Tuesday, April 14, 2009

I'm mortified

The following snippet of writing is from Henri Nouwen, the Catholic author. It appears in his Lenten guide, “Show Me the Way.”

But mortification—literally, “making death”—is what life is all about, a slow discovery of the mortality of all that is created so that we can appreciate its beauty without clinging to it as if it were a lasting possession. Our lives can indeed be seen as a process of becoming familiar with death, as a school in the art of dying. I do not mean this in a morbid way. On the contrary, when we see life constantly relativized by death, we can enjoy it for what it is: a free gift. The pictures, letters and books of the past reveal life to us as a constant saying of farewell to beautiful places, good people, and wonderful experiences.

What Nouwen writes helps me to better appreciate my daily existence. It helps me to better appreciate the beauty and miracle of spring.

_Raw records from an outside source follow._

(* ===== verification/CanonicalDecode.v ===== *)
(** * The canonical decoder against its specification

    [readValue] of [Canonical] accepts exactly the encodings [enc v] of canonical
    values [v] within the limits: completeness (every such encoding is read back)
    and soundness (whatever is accepted is such an encoding). *)

From S2P Require Import Prelude GoText GoCrypto Canonical CanonicalSpec.

(** ** Positions in the input *)
Definition at_input (d : decoder) (bs : bytes) : Prop :=
  (d_offset d <= length (d_encoded d))%nat /\ drop (d_offset d) (d_encoded d) = bs.

(** The decoder after reading [n] bytes and [k] items. *)
Definition d_read (d : decoder) (n : nat) (k : Z) : decoder :=
  Decoder (d_encoded d) (d_maxDepth d) (d_maxItems d) (d_items d + k) (d_offset d + n).

Lemma d_count_read d : d_count d = d_read d 0 1.
Proof. unfold d_count, d_read. by rewrite Nat.add_0_r. Qed.

Lemma d_advance_read d n : d_advance d n = d_read d n 0.
Proof. unfold d_advance, d_read. by rewrite Z.add_0_r. Qed.

Lemma d_read_read d n k n' k' : d_read (d_read d n k) n' k' = d_read d (n + n') (k + k').
Proof. unfold d_read. simpl. by rewrite Nat.add_assoc, Z.add_assoc. Qed.

Lemma d_read_0 d : d_read d 0 0 = d.
Proof. destruct d. unfold d_read. simpl. by rewrite Nat.add_0_r, Z.add_0_r. Qed.

Lemma at_input_read d bs rest k : at_input d (bs ++ rest) -> at_input (d_read d (length bs) k) rest.
Proof.
  intros [Hl Hd]. unfold at_input, d_read. simpl. rewrite <- drop_drop, Hd, drop_app_length.
  split; [|done]. apply (f_equal length) in Hd. rewrite length_drop, length_app in Hd. lia.
Qed.

Lemma at_input_count d bs k : at_input d bs -> at_input (d_read d 0 k) bs.
Proof. intros H. by apply (at_input_read d [] bs). Qed.

Lemma at_input_remaining d bs : at_input d bs -> d_remaining d = zlen bs.
Proof. intros [Hl <-]. unfold d_remaining, zlen. rewrite length_drop. lia. Qed.

Lemma at_input_lookup d b rest : at_input d (b :: rest) -> d_encoded d !! d_offset d = Some b.
Proof.
  intros [_ Hd]. rewrite <- (Nat.add_0_r (d_offset d)), <- lookup_drop, Hd. done.
Qed.

Lemma at_input_lookup_inv d b :
  d_encoded d !! d_offset d = Some b -> exists rest, at_input d (b :: rest).
Proof.
  intros Hb. exists (drop (S (d_offset d)) (d_encoded d)).
  split; [apply lookup_lt_Some in Hb; lia|]. by apply drop_S.
Qed.

Lemma at_input_slice d bs rest n k :
  at_input d (bs ++ rest) -> n = (d_offset d + length bs)%nat ->
  d_slice (d_read d k 0) (d_offset d) n = bs.
Proof.
  intros [_ Hd] ->. unfold d_slice. simpl. rewrite Hd.
  replace (d_offset d + length bs - d_offset d)%nat with (length bs) by lia. apply take_app_length.
Qed.

Lemma at_input_slice_self d bs rest :
  at_input d (bs ++ rest) -> d_slice d (d_offset d) (d_offset d + length bs) = bs.
Proof. intros H. rewrite <- (d_read_0 d) at 1. by eapply at_input_slice. Qed.

(** A prefix of the remaining input. *)
Lemma at_input_split d bs n :
  at_input d bs -> (n <= length bs)%nat ->
  at_input d (d_slice d (d_offset d) (d_offset d + n) ++ drop n bs) /\
  length (d_slice d (d_offset d) (d_offset d + n)) = n.
Proof.
  intros [Hl Hd] Hn. unfold d_slice. rewrite Hd, Nat.add_sub_swap, Nat.sub_diag by lia. simpl.
  rewrite length_take_le by done. split; [|done]. split; [done|]. by rewrite take_drop.
Qed.

(** ** Heads *)
Lemma byte_split b :
  to_byte (Z.lor (Z.shiftl (Z.shiftr (byte_val b) 5) 5) (Z.land (byte_val b) 31)) = b.
Proof. by destruct b as [[] [] [] [] [] [] [] []]. Qed.

Lemma byte_major_range b : 0 <= Z.shiftr (byte_val b) 5 < 8 /\ 0 <= Z.land (byte_val b) 31 < 32.
Proof. by destruct b as [[] [] [] [] [] [] [] []]. Qed.

Lemma readArgument_wide d a n tail rest arg :
  24 <= a <= 27 -> n = Z.to_nat (Z.shiftl 1 (a - 24)) -> length tail = n ->
  be_value tail = arg ->
  (if Z.shiftl 1 (a - 24) =? 2 then 256 else if Z.shiftl 1 (a - 24) =? 4 then 65536
   else if Z.shiftl 1 (a - 24) =? 8 then 4294967296 else 24) <= arg ->
  at_input d (tail ++ rest) -> readArgument d a = Ok (arg, d_read d n 0).
Proof.
  intros Ha Hn Hlen Harg Hmin Hin. unfold readArgument.
  rewrite (proj2 (Z.ltb_ge a 24)), (proj2 (Z.leb_le 24 a)), (proj2 (Z.leb_le a 27)) by lia.
  cbn [andb]. rewrite (at_input_remaining _ _ Hin), zlen_app. rewrite <- Hn.
  assert (Hw : 0 <= Z.shiftl 1 (a - 24)) by (apply Z.shiftl_nonneg; lia).
  rewrite (proj2 (Z.ltb_ge _ _)) by (pose proof (zlen_nonneg rest); unfold zlen in *; lia).
  rewrite <- Hlen, !(at_input_slice_self _ _ _ Hin), Harg.
  rewrite (proj2 (Z.ltb_ge _ _)) by done. by rewrite d_advance_read.
Qed.

Lemma read_head_complete major arg d rest :
  0 <= major < 8 -> 0 <= arg < 2 ^ 64 -> at_input d (head_bytes major arg ++ rest) ->
  exists initial, d_encoded d !! d_offset d = Some initial /\
    Z.shiftr (byte_val initial) 5 = major /\
    readArgument (d_read d 1 0) (Z.land (byte_val initial) 31) =
      Ok (arg, d_read d (length (head_bytes major arg)) 0).
Proof.
  intros Hm Ha Hin. unfold head_bytes in *.
  repeat case_match; simpl app in Hin; (eexists; split; [by eapply at_input_lookup|]);
    (match type of Hin with at_input _ (to_byte (Z.lor _ ?a) :: _) =>
       destruct (head_byte major a Hm) as [E1 E2]; [lia|]; rewrite E1, E2 end);
    (split; [done|]); pose proof (at_input_read d [_] _ 0 Hin) as Hin'; simpl length in Hin'.
  - unfold readArgument. by rewrite (proj2 (Z.ltb_lt arg 24)) by lia.
  - change (to_byte arg :: rest) with ([to_byte arg] ++ rest) in Hin'.
    rewrite (readArgument_wide _ 24 1 [to_byte arg] rest arg);
      [by rewrite d_read_read|lia|done|done| |simpl; lia|done].
    change (0 * 256 + byte_val (to_byte arg) = arg). rewrite byte_val_to_byte, Z.mod_small; lia.
  - rewrite (readArgument_wide _ 25 2 (be_bytes 2 arg) rest arg);
      [by rewrite d_read_read|lia|done|done| |simpl; lia|done]. apply be_value_be_bytes. simpl. lia.
  - rewrite (readArgument_wide _ 26 4 (be_bytes 4 arg) rest arg);
      [by rewrite d_read_read|lia|done|done| |simpl; lia|done]. apply be_value_be_bytes. simpl. lia.
  - rewrite (readArgument_wide _ 27 8 (be_bytes 8 arg) rest arg);
      [by rewrite d_read_read|lia|done|done| |simpl; lia|done]. apply be_value_be_bytes. simpl. lia.
Qed.

Lemma head_byte_split (b : ascii) :
  exists major a, 0 <= major < 8 /\ 0 <= a < 32 /\ b = to_byte (Z.lor (Z.shiftl major 5) a) /\
    Z.shiftr (byte_val b) 5 = major /\ Z.land (byte_val b) 31 = a.
Proof.
  exists (Z.shiftr (byte_val b) 5), (Z.land (byte_val b) 31).
  pose proof (byte_major_range b). rewrite byte_split. by split_and!; try lia.
Qed.

Lemma read_head_sound initial d arg d' :
  d_encoded d !! d_offset d = Some initial ->
  readArgument (d_read d 1 0) (Z.land (byte_val initial) 31) = Ok (arg, d') ->
  0 <= arg < 2 ^ 64 /\
  exists rest, at_input d (head_bytes (Z.shiftr (byte_val initial) 5) arg ++ rest) /\
    d' = d_read d (length (head_bytes (Z.shiftr (byte_val initial) 5) arg)) 0.
Proof.
  intros Hb. destruct (head_byte_split initial) as (major & a & Hm & Ha & Hi & -> & ->).
  apply at_input_lookup_inv in Hb as (rest & Hin).
  pose proof (at_input_read d [initial] rest 0 Hin) as Hin'. simpl length in Hin'.
  unfold readArgument. case_match eqn:Ha24.
  { intros [= <- <-]. split; [lia|]. exists rest. unfold head_bytes. rewrite Ha24. simpl. by rewrite <- Hi. }
  case_match eqn:Ha27; [|done]. rewrite (at_input_remaining _ _ Hin').
  case_match eqn:Hrem; [done|]. set (n := Z.to_nat (Z.shiftl 1 (a - 24))) in *.
  destruct (at_input_split _ _ n Hin') as [Hsp Hlen]; [unfold zlen in *; lia|].
  set (tl := d_slice _ _ _) in *. case_match eqn:Hmin; [done|].
  intros [= <- <-]. rewrite d_advance_read, d_read_read. pose proof (be_value_range tl) as Hr.
  unfold zlen in Hr. rewrite Hlen in Hr.
  assert (Hcase : a = 24 /\ n = 1%nat \/ a = 25 /\ n = 2%nat \/ a = 26 /\ n = 4%nat \/
    a = 27 /\ n = 8%nat).
  { assert (a = 24 \/ a = 25 \/ a = 26 \/ a = 27) as [->|[->|[-> | ->]]] by lia; unfold n; tauto. }
  assert (Hgoal : head_bytes major (be_value tl) = initial :: tl).
  { rewrite <- (be_bytes_be_value tl) at 2. rewrite Hlen, Hi. unfold head_bytes.
    destruct Hcase as [[Ea En]|[[Ea En]|[[Ea En]|[Ea En]]]]; rewrite En in *; rewrite Ea in *;
      simpl in Hr, Hmin; by repeat (case_match; try lia). }
  rewrite Hgoal. simpl length. rewrite Hlen. split.
  - destruct Hcase as [[_ En]|[[_ En]|[[_ En]|[_ En]]]]; rewrite En in Hr; simpl in Hr; lia.
  - exists (drop n rest). split; [|done]. destruct Hin as [Hl Hd]. split; [done|].
    rewrite Hd. simpl. f_equal. destruct Hsp as [_ Hsp]. by rewrite <- Hsp; destruct Hin' as [_ ->].
Qed.

Section proofs.
Context `{N : Normalizer}.

Lemma readValue_head fuel depth d major arg rest :
  0 <= major < 6 -> 0 <= arg < 2 ^ 64 -> at_input d (head_bytes major arg ++ rest) ->
  depth <= d_maxDepth d -> d_items d < d_maxItems d ->
  readValue (S fuel) depth d =
  readMajor (readValue fuel (depth + 1)) depth major arg
    (d_read d (length (head_bytes major arg)) 1).
Proof using Type.
  intros Hm Ha Hin Hd Hi. apply (at_input_count _ _ 1) in Hin.
  destruct (read_head_complete major arg _ rest ltac:(lia) Ha Hin) as (b & Hb & Hmaj & Harg).
  cbn [readValue]. rewrite (proj2 (Z.ltb_ge _ _)), (proj2 (Z.leb_gt _ _)) by lia.
  rewrite d_count_read, Hb, Hmaj, d_advance_read, Harg.
  rewrite (proj2 (Z.eqb_neq major 7)), (proj2 (Z.eqb_neq major 6)) by lia.
  cbn [mbind res_bind]. by rewrite d_read_read.
Qed.

(** ** Completeness *)
Definition readable (v : Value) : Prop := forall fuel depth d rest,
  canonical v -> at_input d (enc v ++ rest) ->
  d_items d + nitems v <= d_maxItems d -> depth + height v <= d_maxDepth d ->
  height v < Z.of_nat fuel ->
  readValue fuel depth d = Ok (v, d_read d (length (enc v)) (nitems v)).

Lemma readString_complete d (bs rest : bytes) major v :
  at_input d (bs ++ rest) ->
  (major = 2 /\ v = VBytes bs) \/ (major = 3 /\ v = VString (of_bytes bs) /\ nfc_text (of_bytes bs)) ->
  readString d major (zlen bs) = Ok (v, d_read d (length bs) 0).
Proof using Type.
  intros Hin Hv. unfold readString. rewrite (at_input_remaining _ _ Hin), zlen_app.
  rewrite (proj2 (Z.ltb_ge _ _)) by (pose proof (zlen_nonneg rest); lia).
  unfold zlen. rewrite Nat2Z.id, (at_input_slice_self _ _ _ Hin), d_advance_read.
  destruct Hv as [[-> ->]|(-> & -> & Hu & Hn)]; [done|]. simpl.
  unfold utf8_ValidString in Hu. rewrite to_of_bytes in Hu. rewrite Hu. simpl.
  by rewrite decide_True.
Qed.
(* ===== verification/SessionState.v ===== *)
(** * The session aggregate ([internal/sessionstate/session.go])

    The durable turn/effect state machine of a session: its state and commands,
    the ladder ([transition]), the aggregate methods the host calls, and the
    canonical-CBOR encodings of states and commands. *)

From S2P Require Import Prelude GoText GoCrypto Canonical.
From S2P Require Celld.
#[local] Open Scope string_scope.
#[local] Open Scope list_scope.
#[local] Open Scope Z_scope.
#[local] Open Scope go_scope.

Definition stateSchemaVersion : Z := 1.

(** Turn ladder phases. *)
Definition phaseIdle := "idle".
Definition phaseAccepted := "accepted".
Definition phaseModelPrepared := "model_prepared".
Definition phaseModelDispatched := "model_dispatched".
Definition phaseModelSettled := "model_settled".
Definition phaseToolPrepared := "tool_prepared".
Definition phaseToolDispatched := "tool_dispatched".
Definition phaseToolExternalCommit := "tool_external_commit".
Definition phaseToolSettled := "tool_settled".

(** Effect kinds and effect phases. *)
Definition effectKindModel := "model".
Definition effectKindTool := "tool".
Definition effectPhasePrepared := "prepared".
Definition effectPhaseDispatched := "dispatched".
Definition effectPhaseCommitted := "committed".

(** Command kinds. *)
Definition commandOpenTurn := "open_turn".
Definition commandCompleteTurn := "complete_turn".
Definition commandPrepareModel := "prepare_model_effect".
Definition commandDispatchModel := "dispatch_model_effect".
Definition commandSettleModel := "settle_model_effect".
Definition commandPrepareTool := "prepare_tool_effect".
Definition commandDispatchTool := "dispatch_tool_effect".
Definition commandCommitTool := "commit_tool_effect".
Definition commandSettleTool := "settle_tool_effect".
Definition commandRotatePlacement := "rotate_placement_generation".
Definition commandRotatePolicy := "rotate_policy_generation".

(** The sentinels; [ErrCanonical] is an error of [canonical.Encode], returned as
    it is. *)
Inductive session_error :=
| ErrUnknownCommand | ErrInvalidCommand | ErrInvalidState | ErrTurnActive | ErrNoActiveTurn
| ErrInvalidTransition | ErrEffectActive | ErrEffectMismatch | ErrStaleGeneration
| ErrStalePlacementGeneration | ErrStalePolicyGeneration | ErrInvalidRotation
| ErrCanonical (e : cerror).

#[global] Instance session_error_eq_dec : EqDecision session_error.
Proof. solve_decision. Defined.

Record SessionState := MkState {
  SchemaVersion : Z;
  EventSequence : Z;
  TurnLeaseGeneration : Z;
  PlacementGeneration : Z;
  PolicyGeneration : Z;
  ActiveTurnID : string;
  TurnPhase : string;
  EffectID : string;
  EffectKind : string;
  EffectPhase : string;
  EffectRequestID : string;
  EffectProviderID : string;
  EffectExternalID : string;
}.

#[global] Instance SessionState_eq_dec : EqDecision SessionState.
Proof. solve_decision. Defined.

Record command := MkCommand {
  cmd_Kind : string;
  cmd_TurnID : string;
  cmd_EffectID : string;
  cmd_RequestDigest : string;
  cmd_ProviderRequestID : string;
  cmd_ExternalCommitID : string;
  cmd_TurnLeaseGeneration : Z;
  cmd_PlacementGeneration : Z;
  cmd_PolicyGeneration : Z;
}.

#[global] Instance command_eq_dec : EqDecision command.
Proof. solve_decision. Defined.

(** ** Assignments to groups of fields *)
Definition set_turn (s : SessionState) (turnID phase : string) : SessionState :=
  MkState (SchemaVersion s) (EventSequence s) (TurnLeaseGeneration s) (PlacementGeneration s)
    (PolicyGeneration s) turnID phase (EffectID s) (EffectKind s) (EffectPhase s)
    (EffectRequestID s) (EffectProviderID s) (EffectExternalID s).
Definition set_phase (s : SessionState) (phase : string) : SessionState :=
  set_turn s (ActiveTurnID s) phase.
Definition set_effect (s : SessionState) (id kind phase request provider external : string) : SessionState :=
  MkState (SchemaVersion s) (EventSequence s) (TurnLeaseGeneration s) (PlacementGeneration s)
    (PolicyGeneration s) (ActiveTurnID s) (TurnPhase s) id kind phase request provider external.
Definition set_generations (s : SessionState) (lease placement policy : Z) : SessionState :=
  MkState (SchemaVersion s) (EventSequence s) lease placement policy (ActiveTurnID s) (TurnPhase s)
    (EffectID s) (EffectKind s) (EffectPhase s) (EffectRequestID s) (EffectProviderID s)
    (EffectExternalID s).
Definition set_sequence (s : SessionState) (sequence : Z) : SessionState :=
  MkState (SchemaVersion s) sequence (TurnLeaseGeneration s) (PlacementGeneration s)
    (PolicyGeneration s) (ActiveTurnID s) (TurnPhase s) (EffectID s) (EffectKind s) (EffectPhase s)
    (EffectRequestID s) (EffectProviderID s) (EffectExternalID s).

(** ** The ladder *)
Definition requireActiveTurn (state : SessionState) (turnID : string) : res session_error unit :=
  reject_if ((ActiveTurnID state == "") || (ActiveTurnID state != turnID)) ErrNoActiveTurn.

Definition requireActiveEffect (state : SessionState) (cmd : command) (kind effectPhase turnPhase : string)
    : res session_error unit :=
  _ ← requireActiveTurn state (cmd_TurnID cmd);
  _ ← reject_if (TurnPhase state != turnPhase) ErrInvalidTransition;
  reject_if ((EffectID state != cmd_EffectID cmd) || (EffectKind state != kind)
             || (EffectPhase state != effectPhase)) ErrEffectMismatch.

Definition clearEffect (state : SessionState) : SessionState := set_effect state "" "" "" "" "" "".

Definition prepareEffect (state : SessionState) (cmd : command) (kind fromPhase toPhase : string)
    : res session_error SessionState :=
  _ ← requireActiveTurn state (cmd_TurnID cmd);
  _ ← reject_if (EffectID state != "") ErrEffectActive;
  _ ← reject_if (TurnPhase state != fromPhase) ErrInvalidTransition;
  _ ← reject_if (cmd_PolicyGeneration cmd <? PolicyGeneration state) ErrStalePolicyGeneration;
  Ok (set_effect (set_phase state toPhase) (cmd_EffectID cmd) kind effectPhasePrepared
        (cmd_RequestDigest cmd) (EffectProviderID state) (EffectExternalID state)).

Definition dispatchEffect (state : SessionState) (cmd : command) (kind fromPhase toPhase : string)
    : res session_error SessionState :=
  _ ← requireActiveEffect state cmd kind effectPhasePrepared fromPhase;
  _ ← reject_if (cmd_PlacementGeneration cmd <? PlacementGeneration state) ErrStalePlacementGeneration;
  Ok (set_effect (set_phase state toPhase) (EffectID state) (EffectKind state) effectPhaseDispatched
        (EffectRequestID state) (cmd_ProviderRequestID cmd) (EffectExternalID state)).

Definition transition (state : SessionState) (cmd : command) : res session_error SessionState :=
  let kind := cmd_Kind cmd in
  if kind == commandOpenTurn then
    _ ← reject_if (ActiveTurnID state != "") ErrTurnActive;
    Ok (set_turn state (cmd_TurnID cmd) phaseAccepted)
  else if kind == commandCompleteTurn then
    _ ← requireActiveTurn state (cmd_TurnID cmd);
    _ ← reject_if (EffectID state != "") ErrEffectActive;
    _ ← reject_if (negb ((TurnPhase state == phaseAccepted) || (TurnPhase state == phaseModelSettled)
                         || (TurnPhase state == phaseToolSettled))) ErrInvalidTransition;
    Ok (set_turn state "" phaseIdle)
  else if kind == commandPrepareModel then
    prepareEffect state cmd effectKindModel phaseAccepted phaseModelPrepared
  else if kind == commandDispatchModel then
    dispatchEffect state cmd effectKindModel phaseModelPrepared phaseModelDispatched
  else if kind == commandSettleModel then
    _ ← requireActiveEffect state cmd effectKindModel effectPhaseDispatched phaseModelDispatched;
    Ok (set_phase (clearEffect state) phaseModelSettled)
  else if kind == commandPrepareTool then
    prepareEffect state cmd effectKindTool phaseModelSettled phaseToolPrepared
  else if kind == commandDispatchTool then
    dispatchEffect state cmd effectKindTool phaseToolPrepared phaseToolDispatched
  else if kind == commandCommitTool then
    _ ← requireActiveEffect state cmd effectKindTool effectPhaseDispatched phaseToolDispatched;
    Ok (set_effect (set_phase state phaseToolExternalCommit) (EffectID state) (EffectKind state)
          effectPhaseCommitted (EffectRequestID state) (EffectProviderID state) (cmd_ExternalCommitID cmd))
  else if kind == commandSettleTool then
    _ ← requireActiveEffect state cmd effectKindTool effectPhaseCommitted phaseToolExternalCommit;
    Ok (set_phase (clearEffect state) phaseToolSettled)
  else if kind == commandRotatePlacement then
    _ ← reject_if (cmd_PlacementGeneration cmd <=? PlacementGeneration state) ErrInvalidRotation;
    Ok (set_generations state (TurnLeaseGeneration state) (cmd_PlacementGeneration cmd) (PolicyGeneration state))
  else if kind == commandRotatePolicy then
    _ ← reject_if (cmd_PolicyGeneration cmd <=? PolicyGeneration state) ErrInvalidRotation;
    Ok (set_generations state (TurnLeaseGeneration state) (PlacementGeneration state) (cmd_PolicyGeneration cmd))
  else Err ErrUnknownCommand.

(** ** Fields of a decoded map

    [fields[key]] of a map the decoder built: its keys are distinct. *)
Fixpoint map_get (key : string) (fields : list (string * Value)) : option Value :=
  match fields with
  | [] => None
  | (k, v) :: fields' => if decide (k = key) then Some v else map_get key fields'
  end.

Definition reqInt (fields : list (string * Value)) (key : string) : res session_error Z :=
  match map_get key fields with
  | Some (VInt KInt64 value) => Ok value
  | _ => Err ErrInvalidState
  end.

Definition reqString (fields : list (string * Value)) (key : string) : res session_error string :=
  match map_get key fields with
  | Some (VString value) => Ok value
  | _ => Err ErrInvalidState
  end.

Definition optString (fields : list (string * Value)) (key : string) : string :=
  match map_get key fields with
  | Some (VString raw) => raw
  | _ => ""
  end.

Definition optInt (fields : list (string * Value)) (key : string) : Z :=
  match map_get key fields with
  | Some (VInt KInt64 raw) => raw
  | _ => 0
  end.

There’s an incredibly moving scene in the movie, “Land of Plenty,” where the young girl, Lana, is sitting up and praying in bed, and she whispers, as she gazes out over a decayed urban landscape, “Thank you, God, for this day (pause), for this room (pause), for my life. Thank you.” I can say the same, knowing that without death there can be no life. Without defeat, there can be no victory. I am grateful for all that God gives me, and for the time in which he gives it.

2 comments:

wags said...

Peter,
Edwin Schneidman lovingly describes death thusly: "You're driving down the road in a desert, and the engine suddenly stops. No Pep Boys, no Auto Club to help. Whether the road continues is of no consequence." Thank goodness he's wrong and that the road simply picks up somewhere high above the clouds. I'm hoping I'll land in a Rolls...
Steve

Doug said...

I love Nouwen's work. Thanks for sharing this piece.

Yesterday Roen and I drove around to four family homes in the Alameda area in Portland. I delivered historic photos to homeowners and got to go inside two of them. My favorite home I lived in is for sale now. The new owners ruined the integrity of the English cottage home with an ultra extreme makeover. It was sad to me. And yet there are a few original features which were soothing to see. I peered through the windows and could picture my Mom playing the piano. I looked up where Bruce's baby blankets flew out a broken window circling the house on Oct. 12 1962, the Columbus Day storm.
In my grandmothers 30's brick colonial I mourned the loss of tile and brick to shiny new granite and marble. Homes have deaths too. Wood windows replaced by metal and vinyl. Coziness lost to the want of more space. I can cling to the past. Others look to the future. I want to preserve. Others want drastic change. A reminder to me to just be in the present.